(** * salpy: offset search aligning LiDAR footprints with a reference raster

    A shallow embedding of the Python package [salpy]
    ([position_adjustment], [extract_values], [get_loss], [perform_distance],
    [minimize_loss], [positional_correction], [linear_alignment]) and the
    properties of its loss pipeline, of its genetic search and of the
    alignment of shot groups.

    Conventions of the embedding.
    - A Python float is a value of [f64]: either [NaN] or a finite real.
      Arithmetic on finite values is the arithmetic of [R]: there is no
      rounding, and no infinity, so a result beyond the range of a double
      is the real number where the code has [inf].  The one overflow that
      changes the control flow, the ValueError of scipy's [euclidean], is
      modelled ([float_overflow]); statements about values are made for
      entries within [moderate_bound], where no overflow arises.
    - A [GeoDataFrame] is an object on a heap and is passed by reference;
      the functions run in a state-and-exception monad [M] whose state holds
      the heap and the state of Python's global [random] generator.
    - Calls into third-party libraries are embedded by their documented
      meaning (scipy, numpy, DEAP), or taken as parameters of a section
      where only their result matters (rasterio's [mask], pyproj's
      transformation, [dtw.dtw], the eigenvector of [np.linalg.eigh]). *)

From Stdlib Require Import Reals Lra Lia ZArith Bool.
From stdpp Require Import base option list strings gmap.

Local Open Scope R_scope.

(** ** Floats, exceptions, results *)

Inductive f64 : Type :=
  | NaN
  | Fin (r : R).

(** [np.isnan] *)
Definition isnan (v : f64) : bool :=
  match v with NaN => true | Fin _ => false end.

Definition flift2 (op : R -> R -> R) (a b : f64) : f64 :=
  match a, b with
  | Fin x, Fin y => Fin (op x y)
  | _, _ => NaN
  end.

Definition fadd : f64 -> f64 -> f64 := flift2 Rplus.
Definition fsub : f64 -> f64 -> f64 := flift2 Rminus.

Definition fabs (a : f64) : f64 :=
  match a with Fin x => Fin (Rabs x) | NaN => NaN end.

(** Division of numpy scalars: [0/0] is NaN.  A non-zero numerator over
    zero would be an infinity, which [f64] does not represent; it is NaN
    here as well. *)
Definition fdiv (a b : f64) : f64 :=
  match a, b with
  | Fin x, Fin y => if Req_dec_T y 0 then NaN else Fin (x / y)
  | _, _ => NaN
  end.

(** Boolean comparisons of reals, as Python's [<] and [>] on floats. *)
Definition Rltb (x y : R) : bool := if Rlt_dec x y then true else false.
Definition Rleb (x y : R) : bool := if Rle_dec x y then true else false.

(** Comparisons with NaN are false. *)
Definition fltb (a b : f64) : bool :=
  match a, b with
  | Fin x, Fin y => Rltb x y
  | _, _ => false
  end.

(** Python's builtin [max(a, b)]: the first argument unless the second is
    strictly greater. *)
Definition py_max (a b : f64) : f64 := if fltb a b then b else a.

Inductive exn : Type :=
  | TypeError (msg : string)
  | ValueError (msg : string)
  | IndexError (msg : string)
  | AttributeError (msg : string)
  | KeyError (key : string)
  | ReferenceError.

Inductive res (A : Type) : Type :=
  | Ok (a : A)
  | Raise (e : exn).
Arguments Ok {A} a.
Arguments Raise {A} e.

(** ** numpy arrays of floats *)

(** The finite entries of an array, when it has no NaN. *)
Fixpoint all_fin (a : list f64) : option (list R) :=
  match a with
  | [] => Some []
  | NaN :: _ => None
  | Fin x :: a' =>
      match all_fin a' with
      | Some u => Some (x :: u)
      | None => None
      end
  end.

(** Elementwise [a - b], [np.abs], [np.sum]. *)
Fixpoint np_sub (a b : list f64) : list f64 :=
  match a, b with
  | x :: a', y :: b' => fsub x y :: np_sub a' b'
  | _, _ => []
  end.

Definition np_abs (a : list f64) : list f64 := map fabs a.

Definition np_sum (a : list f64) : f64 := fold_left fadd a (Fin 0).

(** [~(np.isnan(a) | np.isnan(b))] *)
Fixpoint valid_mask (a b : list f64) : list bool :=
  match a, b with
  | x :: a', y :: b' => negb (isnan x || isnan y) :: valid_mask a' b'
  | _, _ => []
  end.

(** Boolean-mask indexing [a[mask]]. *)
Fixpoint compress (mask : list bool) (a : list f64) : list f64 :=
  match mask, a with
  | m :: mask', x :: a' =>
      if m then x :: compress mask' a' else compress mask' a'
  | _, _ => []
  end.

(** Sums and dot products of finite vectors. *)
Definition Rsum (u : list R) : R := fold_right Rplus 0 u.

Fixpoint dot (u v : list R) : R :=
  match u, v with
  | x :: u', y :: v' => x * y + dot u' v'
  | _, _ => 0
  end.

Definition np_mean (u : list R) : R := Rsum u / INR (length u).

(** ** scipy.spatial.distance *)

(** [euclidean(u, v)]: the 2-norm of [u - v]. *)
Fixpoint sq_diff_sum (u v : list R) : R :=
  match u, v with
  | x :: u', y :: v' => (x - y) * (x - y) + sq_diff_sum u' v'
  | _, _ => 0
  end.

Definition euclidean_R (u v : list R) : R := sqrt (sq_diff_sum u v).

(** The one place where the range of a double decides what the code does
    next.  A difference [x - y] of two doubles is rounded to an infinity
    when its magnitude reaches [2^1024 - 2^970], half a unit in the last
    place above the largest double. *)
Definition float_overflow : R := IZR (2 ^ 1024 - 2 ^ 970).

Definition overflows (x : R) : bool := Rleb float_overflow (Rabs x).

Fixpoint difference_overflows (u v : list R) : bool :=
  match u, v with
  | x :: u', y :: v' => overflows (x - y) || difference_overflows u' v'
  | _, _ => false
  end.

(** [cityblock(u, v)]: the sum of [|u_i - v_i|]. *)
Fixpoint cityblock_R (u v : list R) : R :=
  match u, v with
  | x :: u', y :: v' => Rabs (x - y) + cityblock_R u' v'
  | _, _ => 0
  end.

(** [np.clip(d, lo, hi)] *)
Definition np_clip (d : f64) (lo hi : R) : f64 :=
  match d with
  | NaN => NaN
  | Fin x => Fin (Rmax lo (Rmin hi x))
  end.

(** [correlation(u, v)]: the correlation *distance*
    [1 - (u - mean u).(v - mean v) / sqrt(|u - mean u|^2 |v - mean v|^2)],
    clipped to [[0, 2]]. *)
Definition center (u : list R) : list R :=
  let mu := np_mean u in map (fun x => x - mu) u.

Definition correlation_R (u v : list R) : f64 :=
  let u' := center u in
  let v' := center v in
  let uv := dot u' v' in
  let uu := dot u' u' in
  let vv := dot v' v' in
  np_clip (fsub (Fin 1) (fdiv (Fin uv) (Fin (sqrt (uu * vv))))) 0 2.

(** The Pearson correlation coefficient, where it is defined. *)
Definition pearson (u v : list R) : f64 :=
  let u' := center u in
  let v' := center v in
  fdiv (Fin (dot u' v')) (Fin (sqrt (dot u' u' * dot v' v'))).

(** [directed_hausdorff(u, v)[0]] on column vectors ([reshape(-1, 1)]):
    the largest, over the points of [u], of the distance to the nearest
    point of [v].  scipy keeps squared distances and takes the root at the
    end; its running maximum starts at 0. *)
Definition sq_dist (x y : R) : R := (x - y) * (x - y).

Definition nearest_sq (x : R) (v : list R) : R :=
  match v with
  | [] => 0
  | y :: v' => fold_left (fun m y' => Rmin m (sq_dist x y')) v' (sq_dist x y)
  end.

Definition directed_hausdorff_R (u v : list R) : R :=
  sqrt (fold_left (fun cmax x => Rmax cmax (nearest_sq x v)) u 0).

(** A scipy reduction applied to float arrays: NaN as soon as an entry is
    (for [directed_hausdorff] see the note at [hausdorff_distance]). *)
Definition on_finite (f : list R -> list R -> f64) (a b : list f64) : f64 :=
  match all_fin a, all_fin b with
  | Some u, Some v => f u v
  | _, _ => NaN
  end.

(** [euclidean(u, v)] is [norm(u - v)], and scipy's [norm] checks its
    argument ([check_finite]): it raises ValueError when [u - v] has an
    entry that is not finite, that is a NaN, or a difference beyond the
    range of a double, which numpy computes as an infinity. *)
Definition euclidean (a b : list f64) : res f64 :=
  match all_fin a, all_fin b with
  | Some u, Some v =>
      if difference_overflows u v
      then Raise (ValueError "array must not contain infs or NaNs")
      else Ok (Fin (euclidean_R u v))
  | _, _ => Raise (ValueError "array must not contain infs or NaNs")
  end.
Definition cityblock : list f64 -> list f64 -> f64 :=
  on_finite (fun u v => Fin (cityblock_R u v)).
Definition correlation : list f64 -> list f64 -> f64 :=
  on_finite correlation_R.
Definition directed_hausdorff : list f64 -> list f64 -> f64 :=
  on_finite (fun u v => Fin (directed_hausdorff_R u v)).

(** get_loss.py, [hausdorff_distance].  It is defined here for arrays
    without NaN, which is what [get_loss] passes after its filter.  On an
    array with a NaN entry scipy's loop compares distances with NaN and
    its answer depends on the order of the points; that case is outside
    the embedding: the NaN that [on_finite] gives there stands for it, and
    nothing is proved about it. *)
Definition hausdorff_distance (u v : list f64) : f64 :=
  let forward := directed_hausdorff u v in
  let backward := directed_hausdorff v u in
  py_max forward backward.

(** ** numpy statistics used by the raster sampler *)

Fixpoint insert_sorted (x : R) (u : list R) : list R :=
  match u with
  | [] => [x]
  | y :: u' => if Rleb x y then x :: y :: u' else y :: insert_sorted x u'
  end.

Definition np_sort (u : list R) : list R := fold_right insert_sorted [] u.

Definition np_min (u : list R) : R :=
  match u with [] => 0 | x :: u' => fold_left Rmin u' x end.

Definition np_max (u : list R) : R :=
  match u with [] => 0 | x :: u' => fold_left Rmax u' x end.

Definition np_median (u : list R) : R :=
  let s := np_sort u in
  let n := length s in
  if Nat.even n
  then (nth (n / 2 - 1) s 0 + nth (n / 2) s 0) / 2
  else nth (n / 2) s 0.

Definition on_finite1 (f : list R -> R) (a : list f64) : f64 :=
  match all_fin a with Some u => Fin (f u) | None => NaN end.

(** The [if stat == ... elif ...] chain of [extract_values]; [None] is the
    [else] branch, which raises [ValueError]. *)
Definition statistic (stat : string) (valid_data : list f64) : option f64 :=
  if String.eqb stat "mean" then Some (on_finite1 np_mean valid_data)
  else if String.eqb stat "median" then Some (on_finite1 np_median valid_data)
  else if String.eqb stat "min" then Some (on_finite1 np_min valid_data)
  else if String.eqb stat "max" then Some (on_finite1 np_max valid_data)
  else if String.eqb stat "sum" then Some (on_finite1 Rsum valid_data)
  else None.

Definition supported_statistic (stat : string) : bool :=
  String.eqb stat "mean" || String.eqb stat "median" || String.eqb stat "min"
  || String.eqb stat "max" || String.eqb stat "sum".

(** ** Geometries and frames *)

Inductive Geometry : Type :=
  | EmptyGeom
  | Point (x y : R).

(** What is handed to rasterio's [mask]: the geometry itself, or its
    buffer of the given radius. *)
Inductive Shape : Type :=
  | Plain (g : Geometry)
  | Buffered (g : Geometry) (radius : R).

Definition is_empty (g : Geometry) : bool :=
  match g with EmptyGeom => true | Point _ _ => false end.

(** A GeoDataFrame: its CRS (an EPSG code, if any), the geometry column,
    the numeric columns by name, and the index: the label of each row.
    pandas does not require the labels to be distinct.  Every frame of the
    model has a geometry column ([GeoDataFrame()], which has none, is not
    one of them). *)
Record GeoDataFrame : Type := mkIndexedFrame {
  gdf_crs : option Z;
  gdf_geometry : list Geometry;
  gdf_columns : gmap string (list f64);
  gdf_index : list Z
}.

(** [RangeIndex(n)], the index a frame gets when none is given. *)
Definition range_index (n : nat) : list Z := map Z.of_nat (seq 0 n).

________

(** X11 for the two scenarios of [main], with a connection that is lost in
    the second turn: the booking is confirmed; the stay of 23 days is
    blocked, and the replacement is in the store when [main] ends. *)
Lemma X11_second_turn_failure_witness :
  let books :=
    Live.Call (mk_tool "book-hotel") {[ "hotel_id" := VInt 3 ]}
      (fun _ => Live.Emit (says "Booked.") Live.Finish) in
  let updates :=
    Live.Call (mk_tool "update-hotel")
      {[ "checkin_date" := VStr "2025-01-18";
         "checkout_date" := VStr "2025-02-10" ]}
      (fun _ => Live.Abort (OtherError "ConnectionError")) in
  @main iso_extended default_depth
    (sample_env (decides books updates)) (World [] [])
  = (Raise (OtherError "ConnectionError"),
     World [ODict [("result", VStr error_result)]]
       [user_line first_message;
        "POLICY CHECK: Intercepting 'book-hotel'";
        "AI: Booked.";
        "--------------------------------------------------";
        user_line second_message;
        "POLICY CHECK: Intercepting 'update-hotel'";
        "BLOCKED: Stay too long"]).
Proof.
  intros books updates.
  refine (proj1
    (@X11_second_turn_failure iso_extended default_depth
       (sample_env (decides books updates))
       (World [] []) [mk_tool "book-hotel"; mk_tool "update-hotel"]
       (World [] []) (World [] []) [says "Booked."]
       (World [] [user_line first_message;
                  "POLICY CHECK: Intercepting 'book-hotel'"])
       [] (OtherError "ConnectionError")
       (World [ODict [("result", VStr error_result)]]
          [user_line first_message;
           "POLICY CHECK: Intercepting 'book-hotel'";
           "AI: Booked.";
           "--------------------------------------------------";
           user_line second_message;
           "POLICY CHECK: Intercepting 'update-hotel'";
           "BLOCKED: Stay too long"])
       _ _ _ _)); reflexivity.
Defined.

________

#### [WHAT YOU HAVE TO DO]
Copy the stretch of the records above that runs from the line with "if Nat.even n" through the line with "Point (x y : R).". Both end lines belong in the copy, and nothing else does.

#### [REPLY]
  if Nat.even n
  then (nth (n / 2 - 1) s 0 + nth (n / 2) s 0) / 2
  else nth (n / 2) s 0.

Definition on_finite1 (f : list R -> R) (a : list f64) : f64 :=
  match all_fin a with Some u => Fin (f u) | None => NaN end.

(** The [if stat == ... elif ...] chain of [extract_values]; [None] is the
    [else] branch, which raises [ValueError]. *)
Definition statistic (stat : string) (valid_data : list f64) : option f64 :=
  if String.eqb stat "mean" then Some (on_finite1 np_mean valid_data)
  else if String.eqb stat "median" then Some (on_finite1 np_median valid_data)
  else if String.eqb stat "min" then Some (on_finite1 np_min valid_data)
  else if String.eqb stat "max" then Some (on_finite1 np_max valid_data)
  else if String.eqb stat "sum" then Some (on_finite1 Rsum valid_data)
  else None.

Definition supported_statistic (stat : string) : bool :=
  String.eqb stat "mean" || String.eqb stat "median" || String.eqb stat "min"
  || String.eqb stat "max" || String.eqb stat "sum".

(** ** Geometries and frames *)

Inductive Geometry : Type :=
  | EmptyGeom
  | Point (x y : R).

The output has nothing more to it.